А вот дальше, кто бы мог подумать, начался мой персональный ад без Лукьянова. Девочка на побегушках, на которую льется все, что попалось. На отделение я вернулась выжитая как лимон, с прооперированной старушкой. И, несмотря на то, что Лукьянов расслабился после проверки, со мной он вел себя как полная скотина, припомнив не единожды мой пирог.

— А Егор? Где он? У него выключен мобильник. Он тоже слег из-за пирога?

— А Егор, дорогая моя, слег от ваших ночных купаний.

— Ну да, ну да, я и тут виновата. На этом все, могу идти? — разражено бросаю я.

— Можешь.

— Только знаете что, может я буду как попка попугай в ваших глазах, но повторюсь, я вас не травила, — очередной раз повторяю я, схватившись за ручку двери. — Тот пирог я готовила для родителей и знать не знала, что мне придется отдать его вам. Это была случайность, в которой обвинять меня — по меньшей мере некорректно, — обиженно произношу я.

— Это была шутка.

— В смысле?

— В прямом. Мне хотелось, чтобы ты переживала ночью, а утром увидеть на твоем лице панику, ну и извинения. Но ты на это неспособна. Закроем тему. Можешь идти домой.

— Вы сейчас серьезно?! — возмущенно бросаю я.

— Да. Пирог был охренеть какой вкусный. Ты не ценишь честность в мужчинах?

— Я ценю в мужчинах нормальность!

— Ну, тогда удачи тебе в поисках нормальных мужчин. До завтра, Аня, — с нажимом добавляет он, явно выгоняя меня из своего кабинета. Урод. Сволочь! И вот из-за этой скотины я не спала всю ночь?! Ну погоди, подсуну я тебе магнезию в чай. Козел!

* * *

Быстро снимаю в сестринской испачканные кровью брюки и застирываю их водой. Обидно, черт возьми, и вовсе не за брюки. Ну какая же сволочь.

— Вера Геннадьевна, где документы со в…, — резко поворачиваюсь на знакомый голос. Урод! Стоит и, не стесняясь, пялится на меня.

— Чо вылупились?! Выйдите отсюда немедленно!
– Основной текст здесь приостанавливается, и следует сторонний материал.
(** C7. What an acknowledgement means. Let the log have been opened on a file of records
    [recs], let any sequence of appends, writes, short writes, syncs, failures and shutdown
    steps have happened, and let [Await(seq)] return nil. Then recovering the file as the
    operating system holds it (the process died), and under [Always] also any file between
    what was synced and what was written (the machine died), succeeds and replays the old
    records and at least the first [seq] appended ones, in order. *)
Theorem acknowledged_survives {D} `{!Applier D} `{!ApplierLaws D} recs on_disk p now0 s seq survivor now dst :
  Forall readable recs -> on_disk `prefix_of` log_file recs ->
  reachable p now0 (log_file recs) on_disk s ->
  Forall readable (hist s) -> len (hist s) <= maxUint64 ->
  0 < seq -> Await seq p (lg s) = Some (Ret tt) ->
  survivor = file s \/
    (p = Always /\ disk s `prefix_of` survivor /\ survivor `prefix_of` file s) ->
  exists m res (dst' : D),
    seq <= Z.of_nat m /\
    Replay (mkStream survivor EOF) now dst = Some (res, None, dst') /\
    ap_entries dst' = effects now (ap_entries dst) (recs ++ take m (hist s)).
Proof.
  intros Hrecs Hd Hr Hh Hm Hpos Hack%Await_marker Hsur.
  destruct (inv_markers _ _ (inv_reachable _ _ _ _ _ Hd Hr Hm)) as (Hsw & _).
  destruct Hsur as [->|(-> & H1 & H2)].
  - destruct (log_recovered (D:=D) recs on_disk p now0 s (written (lg s)) (file s) now dst)
      as (m & res & dst' & Hle & E & He); [done..|by left|]. exists m, res, dst'. split_and!; try done.
    destruct p; lia.
  - destruct (log_recovered (D:=D) recs on_disk Always now0 s (synced (lg s)) survivor now dst)
      as (m & res & dst' & Hle & E & He); [done..|by right; split_and!; try done; lia|].
    exists m, res, dst'. split_and!; try done. lia.
Qed.

(** No waiter is left behind: if a step turns the condition some [Await] is waiting for
    from unmet to met, whether by progress, by failure or by the end of the log, that step
    broadcasts on the condition variable. *)
Theorem await_wakes_up a s s' seq p : act a s = Some s' ->
  Await seq p (lg s) = None -> Await seq p (lg s') <> None ->
  (broadcasts (lg s) < broadcasts (lg s'))%nat.
Proof.
  intros Ha Hn Hs. move: Ha. rw /act. have Hframe r := Append_frame r (lg s).
  have Hsame l : failed l = failed (lg s) -> written l = written (lg s) -> synced l = synced (lg s) ->
      closed l = closed (lg s) -> Await seq p l = None.
  { intros H1 H2 H3 H4. rw -Hn /Await /reached H1 H2 H3 H4. done. }
  destruct a as [r| | | | | | | | | | | | | | | |]; destruct (at_ s) eqn:Hat; try done;
    try (specialize (Hframe r); destruct (Append r (lg s)) as [[?|?] l'];
         intros [= <-]; exfalso; apply Hs, Hsame; sys_cbn; by destruct Hframe as (? & ? & ? & ? & _));
    rw ?/swap; repeat case_match; intros; simplify_eq; sys_cbn; try lia;
    exfalso; apply Hs; done || apply Hsame; done.
Qed.

(** C21. A failed log stays failed and is reported once: from a reachable state in which the
    log has failed, whatever happens next, the failure does not change, no byte is written
    and no record accepted any more, and every waiter gets the failure, also one whose
    record had been written. [onFatal] has been called exactly once, except while the writer
    stands between the critical section of [fail] and that call: then not yet, and the call
    is its next step. *)
Theorem failure_is_terminal content on_disk p now s c : on_disk `prefix_of` content ->
  reachable p now content on_disk s -> len (hist s) <= maxUint64 -> failed (lg s) = Some c ->
  forall s', rtc step s s' ->
    failed (lg s') = Some c /\
    (fatals (lg s') = 1%nat \/
     fatals (lg s') = 0%nat /\ (exists ex, at_ s' = Reporting ex) /\
       exists s'', act LReport s' = Some s'' /\ fatals (lg s'') = 1%nat) /\
    file s' = file s /\ hist s' = hist s /\
    (forall r, (Append r (lg s')).1 = Fail (ErrFailed c)) /\
    (forall seq q, Await seq q (lg s') = Some (Fail (ErrFailed c))).
Proof.
  intros Hd Hr Hm Hf s' Hs'. have Hi := inv_reachable _ _ _ _ _ Hd Hr Hm.
  have Hkeep : inv content s' /\ failed (lg s') = Some c /\ file s' = file s /\ hist s' = hist s.
  { revert s' Hs'. apply rtc_ind_r; [done|]. intros s1 s2 _ Hst (Hi1 & Hf1 & Hfile & Hh).
    have Hsame : failed (lg s2) = Some c /\ file s2 = file s /\ hist s2 = hist s.
    { destruct Hi1 as (h1 & h2 & h3 & q & Hg). have Hpc := i_pc _ _ _ _ _ _ Hg. rw /pc_inv in Hpc.
      destruct Hst as [a Ha]. move: Ha. rw /act /swap /Append Hf1.
      destruct a, (at_ s1) eqn:Hat; try done; try (destruct Hpc as [Hpc _]; congruence);
        repeat case_match; intros; simplify_eq; sys_cbn; try (split_and!; congruence).
    }
    destruct Hsame as (H1 & H2 & H3). split_and!; try done. eapply inv_step; [done..|congruence]. }
  destruct Hkeep as ((h1 & h2 & h3 & q & Hg) & H1 & H2 & H3).
  split_and!; try done.
  - have Hfa := i_fatals _ _ _ _ _ _ Hg. rw H1 /= in Hfa. destruct (at_ s') as [| | | | |ex| | | | |] eqn:Hat; try by left.
    right. split_and!; [done|by exists ex|]. eexists. split; [by rw /act Hat|]. by rw /= Hfa.
  - intros r. by rw /Append H1.
  - intros seq q'. by rw /Await H1.
Qed.
(* ===== verification/ScanSessions.v ===== *)
(** * SCAN sessions (src/internal/engine/scan_sessions.go)

    A session is a sorted snapshot of keys that a client pages through with one-time
    cursors. The manager is the state its mutex protects; the random token source is an
    argument, the list of its answers ([None] for an error), and an operation yields
    nothing at all if that list ends while it is still looking for an unused token.
    Unsigned 64-bit arithmetic is written out. *)

From S2P Require Import Prelude.
From S2P Require Import GoLib.

Definition scanSessionTTL : Z := 30 * second.
Definition maxScanSessions : Z := 16.
Definition maxScanSessionBytes : Z := Z.shiftl 128 20.
Definition scanStringBytes : Z := 16.
Definition scanSessionOverhead : Z := 64.

Inductive scan_err := ErrInvalidCursor | ErrScanSessionLimit | ErrScanMatchChanged | ErrToken.

#[export] Instance scan_err_eq_dec : EqDecision scan_err.
Proof. solve_decision. Defined.

Record scanSessionLimits := mkScanLimits { lim_ttl : Z; lim_maxSessions : Z; lim_maxBytes : Z }.

Definition defaultScanSessionLimits : scanSessionLimits :=
  mkScanLimits scanSessionTTL maxScanSessions maxScanSessionBytes.

Record scanSession := mkSession {
  ss_keys : list bytes;
  ss_pattern : bytes;
  ss_position : Z;
  ss_lastUsed : Z;
  ss_bytes : Z;
  ss_token : Z
}.

Record scanSessionManager := mkManager {
  sessions : gmap Z scanSession;
  sm_bytes : Z;
  sm_limits : scanSessionLimits
}.

Definition newScanSessionManager (l : scanSessionLimits) : scanSessionManager := mkManager ∅ 0 l.

Record ScanResult := mkScanResult { Cursor : Z; Keys : list bytes }.

(** ** Sizes *)

Definition scanSaturatingAdd (a b : Z) : Z :=
  if wrapu 64 (maxUint64 - a) <? b then maxUint64 else wrapu 64 (a + b).

Definition scanSaturatingMultiply (a b : Z) : Z :=
  if negb (a =? 0) && (maxUint64 / a <? b) then maxUint64 else wrapu 64 (a * b).

Definition scanSessionRetainedBytes (keyCapacity keyBytes patternBytes : Z) : Z :=
  let stringHeaders := scanSaturatingMultiply keyCapacity scanStringBytes in
  let total := scanSaturatingAdd stringHeaders keyBytes in
  let total := scanSaturatingAdd total patternBytes in
  scanSaturatingAdd total scanSessionOverhead.

(** [keycap] is [cap(keys)]. *)
Definition scanSessionBytes (keys : list bytes) (keycap : Z) (pattern : bytes) : Z :=
  let keyBytes := foldl (fun n key => scanSaturatingAdd n (len key)) 0 keys in
  scanSessionRetainedBytes keycap keyBytes (len pattern).
Lemma commit_logged t e l rec apply r e' : elog e = Some l -> commit l rec apply e = (r, e') ->
  effect t (recovered t (store e)) rec = recovered t (apply (store e)) -> logged t e e'.
Proof.
  intros Hl. rw /commit. destruct (log_append rec l) as [[n|err] l'] eqn:Ea; intros [= <- <-] He l0 Hl0;
    rw Hl in Hl0; injection Hl0 as ->.
  - exists l', [rec]. apply log_append_ok in Ea. by split_and!; [..|simpl; lia].
  - exists l', []. apply log_append_fail in Ea. rw Ea app_nil_r. by split_and!; [..|simpl; lia].
Qed.

Lemma commitSet_logged t e k v od d h apply r e' : commitSet k v d h apply e = (r, e') ->
  phys (apply (store e)) = <[k := (v, od)]> (phys (store e)) -> od = (if h then Some d else None) ->
  logged t e e'.
Proof.
  rw /commitSet. destruct (elog e) as [l|] eqn:Hl.
  - intros Ec Hp Ho. eapply commit_logged; [done|done|]. symmetry. by eapply recovered_insert.
  - intros [= <- <-] _ _ l. by rw Hl.
Qed.

Lemma Get_phys s k now v : Store.Get s k now = Some v ->
  data s !! k = Some v /\ negb (bool_decide (is_Some (data s !! k))) || expired s k now = false.
Proof.
  rw /Store.Get. destruct (expired s k now); [done|]. intros E. rw E.
  split; [done|]. by rw bool_decide_eq_true_2.
Qed.

Lemma set_logged t k v ttl now e r e' : Set_locked k v ttl now e = (r, e') -> logged t e e'.
Proof.
  rw /Set_locked. destruct (acceptingMutations e); simpl; [|intros [= <- <-]; by apply logged_same].
  intros E. eapply commitSet_logged; [done|apply phys_set|done].
Qed.

Lemma expire_logged t k d now e r e' : Expire_locked k d now e = (r, e') -> logged t e e'.
Proof.
  rw /Expire_locked. destruct (acceptingMutations e); simpl; [|intros [= <- <-]; by apply logged_same].
  destruct (Store.Get (store e) k now) as [v|] eqn:Hg; [|intros [= <- <-]; by apply logged_same].
  destruct (commitSet _ _ _ _ _ e) as [r1 e1] eqn:Ec. intros [= <- <-].
  apply Get_phys in Hg as [Hd Hx]. eapply commitSet_logged; [done| |done].
  rw /Store.Expire Hx /=. by rw -(phys_deadline (store e) k v (Some (now + d)) Hd).
Qed.

Lemma persist_logged t k now e r e' : Persist_locked k now e = (r, e') -> logged t e e'.
Proof.
  rw /Persist_locked. destruct (acceptingMutations e); simpl; [|intros [= <- <-]; by apply logged_same].
  destruct (Store.Get (store e) k now) as [v|] eqn:Hg; [|intros [= <- <-]; by apply logged_same].
  case_bool_decide as Ht; simpl; [|intros [= <- <-]; by apply logged_same].
  destruct (commitSet _ _ _ _ _ e) as [r1 e1] eqn:Ec. intros [= <- <-].
  apply Get_phys in Hg as [Hd Hx]. eapply commitSet_logged; [done| |done].
  rw /Store.Persist Hx. rw /Store.TTL Hx in Ht. destruct (expires (store e) !! k) as [dl|] eqn:He; [|done].
  cbn [snd]. by rw -(phys_deadline (store e) k v None Hd).
Qed.
(* ===== verification/Command.v ===== *)
(** * Commands (src/internal/command/command.go, discovery.go, reply.go)

    [Dispatch] finds a command, checks its arity and runs its handler on the engine. What
    one execution takes from outside is the record [env]: the clock, the outcome of waiting
    for durability, the order in which the store's map is visited, the capacity of the
    snapshot slice and the random tokens. Handlers index their arguments as the code does,
    so an index out of range is a [Panics] of the model; a SCAN whose token source never
    yields a fresh token is [Spins]. *)

From S2P Require Import Prelude.
From S2P Require Import GoLib.
From S2P Require Import Store.
From S2P Require Import Glob.
From S2P Require Import AofCodec.
From S2P Require Import AofReplay.
From S2P Require Import AofLog.
From S2P Require Import ScanSessions.
From S2P Require Import Engine.

(** ** Replies *)

Inductive Reply :=
| Simple (s : bytes)
| Err (s : bytes)
| Int (n : Z)
| Bulk (s : bytes)
| NullBulk
| Array (items : list Reply).

Inductive run (A : Type) := Done (a : A) | Panics | Spins.
Arguments Done {A} a.
Arguments Panics {A}.
Arguments Spins {A}.

(** ** Argument parsing *)

Definition maxExpireSeconds : Z := Z.quot maxInt64 second.
Definition maxExpireMillis : Z := Z.quot maxInt64 millisecond.

Definition errNotAnInteger : bytes := str "ERR value is not an integer or out of range".
Definition errSyntax : bytes := str "ERR syntax error".
Definition errIncrOverflow : bytes := str "ERR increment or decrement would overflow".
(** The requests one after the other on the engine. *)
Fixpoint run_all (turns : nat -> turn L) (i : nat) (reqs : list (list bytes)) (e : Engine L) :
    run (list Reply * Engine L) :=
  match reqs with
  | [] => Done ([], e)
  | args :: reqs =>
      match Dispatch (tn_env (turns i)) args (tn_others (turns i) e) with
      | Panics => Panics
      | Spins => Spins
      | Done (reply, e) =>
          match run_all turns (Datatypes.S i) reqs e with
          | Done (rs, e) => Done (reply :: rs, e)
          | other => other
          end
      end
  end.

Lemma reference_run_all turns reqs : forall fuel i r e, (length reqs < fuel)%nat ->
  (forall j, tn_drain (turns j) = false) -> Forall (within (limits r)) reqs ->
  br r = mkStream (concat (enc_frame <$> reqs)) EOF ->
  reference turns fuel i r e =
    match run_all turns i reqs e with
    | Done (rs, e) => Some (Done (rs, e, Some Eof))
    | Panics => Some Panics
    | Spins => Some Spins
    end.
Proof.
  induction reqs as [|args reqs IH] => fuel i r e Hf Hd Hw Hr;
    (destruct fuel as [|fuel]; [simpl in Hf; lia|]); cbn [reference run_all]; rw Hd.
  - rw /ReadCommand Hr (readLine_torn [] EOF) //. apply not_elem_of_nil.
  - inversion Hw as [|? ? Hargs Hrest]; subst.
    destruct (ReadCommand_ok r args (concat (enc_frame <$> reqs)) Hargs) as (r' & -> & Hr' & Hlim).
    { by rw Hr. }
    destruct (Dispatch _ args _) as [[reply e']| |]; [|done..].
    rw (IH fuel (Datatypes.S i) r' e'); [simpl in Hf; lia|done|by rw Hlim|by rw Hr' Hr|].
    by destruct (run_all turns (Datatypes.S i) reqs e') as [[rs e'']| |].
Qed.

Lemma run_all_length turns reqs : forall i e rs e', run_all turns i reqs e = Done (rs, e') -> length rs = length reqs.
Proof.
  induction reqs as [|args reqs IH] => i e rs e'; cbn [run_all]; [by intros [= <- _]|].
  destruct (Dispatch _ args _) as [[reply e1]| |]; [|done..].
  destruct (run_all turns (Datatypes.S i) reqs e1) as [[rs1 e2]| |] eqn:E; [|done..].
  intros [= <- _]. simpl. by rw (IH _ _ _ _ E).
Qed.
(** C1. A client may trust the replies it has received, down to the disk. A server starts on a
    log; any number of connections send commands, each of which runs under the engine's lock
    and then waits for its record while the others go on; the expiration worker, the log's
    writer with its short and failed writes, syncs and shutdown steps interleave freely. One
    client has sent its requests in whatever packets, over a socket that may fail at any
    point, and has received bytes in which it reads the replies [rs]. Then the process dies,
    or under [Always] the machine. If the [i]-th reply it read is not the loss of durability,
    it answers the client's [i]-th request; and if that request changed anything, the next
    start succeeds and shows the state right after a logged mutation whose number is at
    least that of this command's own: the one right after it, or after a later one. *)
Theorem client_can_trust_reply {S : Type} `{!Sink S} `{!SinkLaws S} recs content p now0 t res e0
    w l survivor c tr flushEveryReply fuel lim sent tail end_ (s : S) e1 cn rs i r :
  Forall readable recs ->
  content = [] \/ (content `prefix_of` log_file recs /\ HeaderSize <= len content) ->
  OpenLog ops_ok content p now0 NewEngine = Some (Ret res, e0) -> now0 <= t ->
  rtc (wstep t) (world0 e0) w -> elog (eng (w_sys w)) = Some l ->
  Forall readable (hist l) -> len (hist l) <= maxUint64 ->
  trace_of w c = tr ->
  Forall (within lim) (cr_args <$> tr) -> Forall int_ok (cr_reply <$> tr) ->
  concat sent = requests tr ++ tail ->
  handleConn flushEveryReply (turns_of tr) fuel lim sent end_ s e1 = Some (Done cn) ->
  sink_out s ++ enc_replies rs `prefix_of` delivered (fl_w (fl cn)) -> Forall int_ok rs ->
  rs !! i = Some r -> seen r <> persistence_error -> crash p l survivor ->
  exists cr, tr !! i = Some cr /\ seen r = seen (cr_reply cr) /\
    (logged_cmd (cr_before cr) (cr_after cr) -> survives_crash t (snaps (w_sys w)) survivor (cr_after cr)).
Proof.
  intros Hrecs Hcont Hopen Hnow Hrun Hl Hh Hm Htrace Hlim Hint Hsent Hconn Hrecv Hrs Hi Hr Hcrash.
  have Htr : Forall (fun cr => Dispatch (cr_env cr) (cr_args cr) (cr_before cr) = Done (cr_reply cr, cr_after cr)) tr.
  { destruct (world0_inv recs content p now0 t res e0 Hrecs Hcont Hopen Hnow) as (kept & _ & Hi0).
    have Hinv := winv_run _ _ _ _ _ _ w (prefix_nil _) Hi0 Hrun. rw /recs_of Hl /= in Hinv. specialize (Hinv Hm).
    apply Forall_forall => cr Hcr. rw -Htrace in Hcr. by apply (wi_done _ _ _ _ _ _ Hinv c). }
  move: Hconn. rw /handleConn /serveConn. set c0 := mkConn _ _ _ _ _ _ _ _.
  destruct (serve _ _ _ _ c0) as [[c'| |]|] eqn:Es; try done. intros [= <-].
  destruct (serve_trace flushEveryReply tr tail Htr (sink_out s) lim fuel 0 c0 c' Hlim) as (n & Ha & Hc);
    [apply sound_start|done|done|by rw drop_0|done|].
  rw drop_0 /= in Ha. destruct (closes_flush _ _ Hc) as [(_ & _ & Hd) _].
  have Hpre : enc_replies rs `prefix_of` enc_replies (answered c').
  { eapply prefix_app_inv. etrans; [exact Hrecv|exact Hd]. }
  apply seen_prefix in Hpre; [|done|by rw Ha; apply Forall_take]. rw Ha in Hpre.
  have Hir : (seen <$> rs) !! i = Some (seen r) by rw list_lookup_fmap Hi.
  pose proof (prefix_lookup_Some _ _ _ _ Hir Hpre) as Hit. rw fmap_take in Hit. apply lookup_take_Some in Hit as [Hit _].
  rw !list_lookup_fmap in Hit. destruct (tr !! i) as [cr|] eqn:Hcr; [|done]. injection Hit as Hit.
  exists cr. split_and!; [done..|]. intros Hlog.
  apply (answered_survives recs content p now0 t res e0 Hrecs Hcont Hopen Hnow w l survivor c cr); try done.
  - rw Htrace. by eapply list_elem_of_lookup_2.
  - intros E. apply Hr. rw -Hit E. by vm_compute.
Qed.
Lemma parse_expire k n : n ∈ [str "100"; str "1000"] -> exists d, long <= d /\
  parse_cmd [str "EXPIRE"; k; n] = CMut (MExpire k d).
Proof.
  rw !elem_of_cons elem_of_nil. intros [->|[->|[]]]; eexists; (split; [|vm_compute; reflexivity]); by vm_compute.
Qed.

Lemma yields_one_step cfg verb : Keys cfg <> [] -> verb ∈ verbs -> yields (one_step cfg verb) (good_step cfg).
Proof.
  intros Hne Hv. have Hgood s c : parse_cmd s = c -> good (Keys cfg) c -> yields (ret (Some s)) (good_step cfg).
  { intros <- H. apply yields_ret. by exists s. }
  have Hks (name : bytes) c : (forall ks, ks <> [] -> parse_cmd (name :: ks) = c ks) ->
      (forall ks, ks <> [] -> Forall (.∈ Keys cfg) ks -> good (Keys cfg) (c ks)) ->
      yields (bind (keys cfg) (fun ks => ret (Some (name :: ks)))) (good_step cfg).
  { intros Hp Hc. eapply yields_bind; [by apply yields_keys|]. intros ks [H1 H2]. by apply (Hgood _ _ (Hp _ H1)), Hc. }
  move: Hv. rw /verbs !elem_of_cons elem_of_nil.
  intros [->|[->|[->|[->|[->|[->|[->|[->|[->|[->|[->|[]]]]]]]]]]]].
  - apply (yields_key cfg (fun k => bind (pick values) (fun v => ret (Some [str "SET"; k; v])))); [done|].
    intros k Hk. eapply yields_bind; [by apply yields_pick|]. intros v _. eapply Hgood; [vm_compute; reflexivity|done].
  - eapply (yields_bind (pick expiries)); [by apply yields_pick|]. intros ex Hex. apply yields_key; [done|].
    intros k Hk. eapply yields_bind; [by apply yields_pick|]. intros v _.
    destruct (parse_setex k v ex Hex) as (d & Hd & E). by apply (Hgood _ _ E).
  - apply (yields_key cfg (fun k => ret (Some [str "GET"; k]))); [done|]. intros k Hk. by eapply Hgood.
  - by apply (Hks (str "MGET") CMGet); [intros [|]|].
  - by apply (Hks (str "DEL") (fun ks => CMut (MDelete ks))); [intros [|]|].
  - by apply (Hks (str "EXISTS") CExists); [intros [|]|].
  - apply (yields_key cfg (fun k => ret (Some [str "INCR"; k]))); [done|]. intros k Hk. by eapply Hgood.
  - apply (yields_key cfg (fun k => ret (Some [str "DECR"; k]))); [done|]. intros k Hk. by eapply Hgood.
  - apply (yields_key cfg (fun k => bind (pick [str "100"; str "1000"]) (fun n => ret (Some [str "EXPIRE"; k; n]))));
      [done|]. intros k Hk. eapply yields_bind; [by apply yields_pick|]. intros n Hn.
    destruct (parse_expire k n Hn) as (d & Hd & E). by apply (Hgood _ _ E).
  - apply (yields_key cfg (fun k => ret (Some [str "TTL"; k]))); [done|]. intros k Hk. by eapply Hgood.
  - apply (yields_key cfg (fun k => ret (Some [str "PERSIST"; k]))); [done|]. intros k Hk. by eapply Hgood.
Qed.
Не видите, что я переодеваюсь?!

— А ты ничего не перепутала, деточка? Тебя со взрослыми не учили разговаривать соответственно?

— Я вам не деточка. И кто бы тут мне говорил про манеры. Человек, который хватает за руки, с силой заводит в душ, всячески унижает и строчит гневные смс, называя меня курносой ондатрой? Вы мне никто, чтобы со мной так себя вести. Рабочий день, равно как и моя практика на сегодня закончились. Я не обязана вести себя сейчас с вами так, как этого хотите вы. В данный момент вы для меня уже не заведующий и не преподаватель, а мужик, без спроса зашедший в сестринскую и пялящийся на мои трусы. В Америке вас бы уже давно посадили за такое обращение.